## Activity
Each line from the beginning of the data below through the line containing "The theorems compose" should be repeated exactly, please.

## Data listing
(* ===== verification/StageSafety.v ===== *)
(** * A stage node: nothing unauthorized, nothing twice, nothing lost

    The stage node (StageNode.v) as a process: tasks are delivered to it, its poll
    loop runs, the process dies at any effect and restarts from its two files.
    The theorems compose the receiver store's (Retention.v), the gate's
    (PerStageAuth.v) and the client's (ClientSafety.v, ClientOwned.v).  Calls run
    one at a time. *)
From Stdlib Require Import ZArith Lia QArith.
From S2P Require Import PyStd.
From S2P Require Import Externals.
From S2P Require Import Receipt.
From S2P Require Import Attestation.
From S2P Require Import Merkle.
From S2P Require Import Accumulator.
From S2P Require Import Published.
From S2P Require Import Effects.
From S2P Require Import Client.
From S2P Require Import ClientDurable.
From S2P Require Import ClientSafety.
From S2P Require Import ClientOwned.
From S2P Require Import Payment.
From S2P Require Import PerStageSplit.
From S2P Require Import PerStageAuth.
From S2P Require Import Retention.
From S2P Require Import PerStageReceiver.
From S2P Require Import StageNode.
From S2P Require Import Prelude.
From stdpp Require Import relations.

#[local] Open Scope string_scope.
#[local] Open Scope list_scope.
#[local] Open Scope Z_scope.

(** The client's world and the store's file. *)
Record StageWorld : Type := { sw_client : World; sw_file : file }.

Section StageSafety.
Context `{Deployment, AbiArrays, Eip712} (str_of_container : json → string) (chain_id max : Z).
#[local] Existing Instance ingest_entry.
#[local] Instance this_entry : RetentionEntry StagedSettlementTask := ingest_entry str_of_container.

Definition stage_exec (e : stage_request) : StageWorld → stage_response e → StageWorld → Prop :=
  match e return StageWorld → stage_response e → StageWorld → Prop with
  | OnStore e => λ w r w', retention_exec e (sw_file w) r (sw_file w') ∧ sw_client w' = sw_client w
  | OnClient e => λ w r w', exec e (sw_client w) r (sw_client w') ∧ sw_file w' = sw_file w
  end.

(** ** The process *)

Inductive stage_op : Type :=
| Deliver (task : PerStageSettlementTask) (payees : payee_set) (my_node_id : option string)
| PruneStaged (retention_seconds : Z)
| RunCommitCycle
| RunFinalizeCycle.

Definition stage_op_body (o : stage_op) : node_method unit :=
  match o with
  | Deliver task payees me =>
      _ ← on_store (ingest_routed_task str_of_container task payees me chain_id None); mret ()
  | PruneStaged secs => _ ← on_store (re_prune secs); mret ()
  | RunCommitCycle => _ ← run_per_stage_commit_cycle str_of_container chain_id; mret ()
  | RunFinalizeCycle => _ ← run_per_stage_finalize_cycle; mret ()
  end.

(** Anything may be delivered; what the gate would let in is a receipt of the
    deployment. *)
Definition stage_op_ok (o : stage_op) : Prop :=
  match o with
  | Deliver task payees _ =>
      task_ok task ∧ ∀ now, verify_routed_settlement_task task payees chain_id now = Ok Authorized →
                            known (task_batched_receipt task)
  | _ => True
  end.

Inductive stage_calls : StageNode → StageWorld → prog stage_effects (result unit * StageNode) → StageWorld → Prop :=
| calls_of_op o n w : stage_op_ok o → stage_calls n w (stage_op_body o n) w.

(** A restart reads both files. *)
Definition stage_boots (c0 : Client) (w : StageWorld) (n : StageNode) : Prop :=
  sn_store n = re_load max (sw_file w) ∧
  ∃ ps, client_init (with_published ps c0) (w_disk (sw_client w)) = Ok (sn_client n).

Definition stage_world0 : StageWorld := {| sw_client := world0; sw_file := Absent |}.

Definition stage_reachable (c0 : Client) (n : process stage_effects StageNode (result unit)) (w : StageWorld) : Prop :=
  rtc (process_step (E := stage_effects) stage_exec stage_calls (λ _ w w', w' = w) (stage_boots c0))
      (Crashed, stage_world0) (n, w).

(** ** Invariants *)

(** A staged task was authorized when it was staged, and its receipt is known. *)
Definition staged_known (t : StagedSettlementTask) : Prop :=
  staged_ok t ∧ known (task_batched_receipt (st_task t)) ∧
  ∃ now, verify_routed_settlement_task (st_task t) (st_payees t) chain_id now = Ok Authorized.

#[local] Instance staged_known_laws : RetentionLaws StagedSettlementTask staged_known.
Proof.
  destruct (staged_laws str_of_container) as [Hr Hl Hf].
  split; [intros t [Ht _]; by apply Hr | intros t [Ht _]; by apply Hl | done].
Qed.

Definition stage_inv (w : StageWorld) : Prop :=
  disk_inv (sw_client w) ∧ file_inv staged_known max (sw_file w).

Definition node_ok (n : StageNode) (w : StageWorld) : Prop :=
  mem_inv (sn_client n) (w_sent (sw_client w)) ∧ sim staged_known max (sn_store n) (sw_file w).

Abbreviation wps := (wpm (E := stage_effects) stage_exec stage_inv).

Lemma on_client_spec {A} (m : M settle Client A) (Q : result A → Client → World → Prop) n w :
  wpm (E := settle) exec disk_inv m Q (sn_client n) (sw_client w) → file_inv staged_known max (sw_file w) →
  wps (on_client m) (λ r n' w', Q r (sn_client n') (sw_client w') ∧ sn_store n' = sn_store n ∧
                                sw_file w' = sw_file w) n w.
Proof.
  intros Hm Hf. unfold on_client. apply wpm_zoom. unfold wpm, embed_method.
  eapply (wp_weaken (E := stage_effects) stage_exec (λ w', disk_inv (sw_client w') ∧ sw_file w' = sw_file w)).
  { intros w' [Hd Hw]. split; [done | by rewrite Hw]. }
  eapply wp_mono.
  - apply (wp_embed (E := settle) (F := stage_effects) OnClient (λ _ r, r) exec stage_exec sw_client
             (λ w', sw_file w' = sw_file w)); [|done | exact Hm].
    intros e w1 r w2 [Hx Hw] Hw1. split; [done | congruence].
  - intros [r c] w' _ [HQ Hw]. done.
Qed.

Lemma on_store_spec {A} (m : M retention PerStageReceiverStore A)
    (Q : result A → PerStageReceiverStore → file → Prop) n w :
  wpm (E := retention) retention_exec (file_inv staged_known max) m Q (sn_store n) (sw_file w) →
  disk_inv (sw_client w) →
  wps (on_store m) (λ r n' w', Q r (sn_store n') (sw_file w') ∧ sn_client n' = sn_client n ∧
                               sw_client w' = sw_client w) n w.
Proof.
  intros Hm Hd. unfold on_store. apply wpm_zoom. unfold wpm, embed_method.
  eapply (wp_weaken (E := stage_effects) stage_exec (λ w', file_inv staged_known max (sw_file w') ∧ sw_client w' = sw_client w)).
  { intros w' [Hf Hw]. split; [by rewrite Hw | done]. }
  eapply wp_mono.
  - apply (wp_embed (E := retention) (F := stage_effects) OnStore (λ _ r, r) retention_exec stage_exec sw_file
             (λ w', sw_client w' = sw_client w)); [|done | exact Hm].
    intros e w1 r w2 [Hx Hw] Hw1. split; [done | congruence].
  - intros [r c] w' _ [HQ Hw]. done.
Qed.

(** A client method that keeps the client's invariants keeps the node's. *)
Lemma on_client_keeps {A} (m : M settle Client A) n w :
  keeps m → stage_inv w → node_ok n w →
  wps (on_client m) (λ _ n' w', stage_inv w' ∧ node_ok n' w' ∧ sn_store n' = sn_store n) n w.
Proof.
  intros Hm [Hd Hf] [Hc Hs]. eapply wpm_mono; [apply on_client_spec; [by apply Hm | done]|].
  intros r n' w' Hi ([Hd' Hc'] & Hst & Hfile). split_and!; [done | | done]. split; [done|]. by rewrite Hst, Hfile.
Qed.

Lemma reads_clock now_unix n w :
  stage_inv w → node_ok n w →
  wps (on_store (now_or_clock now_unix)) (λ r n' w', n' = n ∧ w' = w ∧ is_Ok r) n w.
Proof.
  intros Hi Hn. unfold on_store. apply wpm_zoom. unfold now_or_clock, wpm, embed_method.
  destruct now_unix as [q|]; simpl.
  - split; [done|]. destruct n. by split_and!; [| | eexists].
  - split; [done|]. intros r [wc wf] [Hx Hc]. simpl in *. destruct w, n. simpl in *. subst.
    split; [done|]. by split_and!; [| | eexists].
Qed.

(** ** Committing and draining *)

Lemma settle_receipt_owned br c w :
  known br → disk_inv w → mem_inv c (w_sent w) →
  wpm (E := settle) exec disk_inv (settle_receipt br)
    (λ r c' w', inv_post r c' w' ∧ grows c c' ∧ (is_Ok r → owned (local_escrow_id br) c')) c w.
Proof.
  intros Hbr Hd Hi. unfold settle_receipt. apply wpm_bind. eapply wpm_mono; [by apply accumulate_owned|].
  intros [[]|e] c1 w1 _ ([Hd1 Hi1] & Hg1 & Ho1).
  - eapply wpm_mono; [by apply commit_ready_batches_owned|]. intros r c2 w2 _ [[Hd2 Hi2] Hg2].
    split; [done|]. split; [intros e He; by apply Hg2, Hg1|]. intros _. by apply Hg2, Ho1.
  - split; [done|]. split; [done|]. by intros [].
Qed.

## Solution for this task
(* ===== verification/StageSafety.v ===== *)
(** * A stage node: nothing unauthorized, nothing twice, nothing lost

    The stage node (StageNode.v) as a process: tasks are delivered to it, its poll
    loop runs, the process dies at any effect and restarts from its two files.
    The theorems compose the receiver store's (Retention.v), the gate's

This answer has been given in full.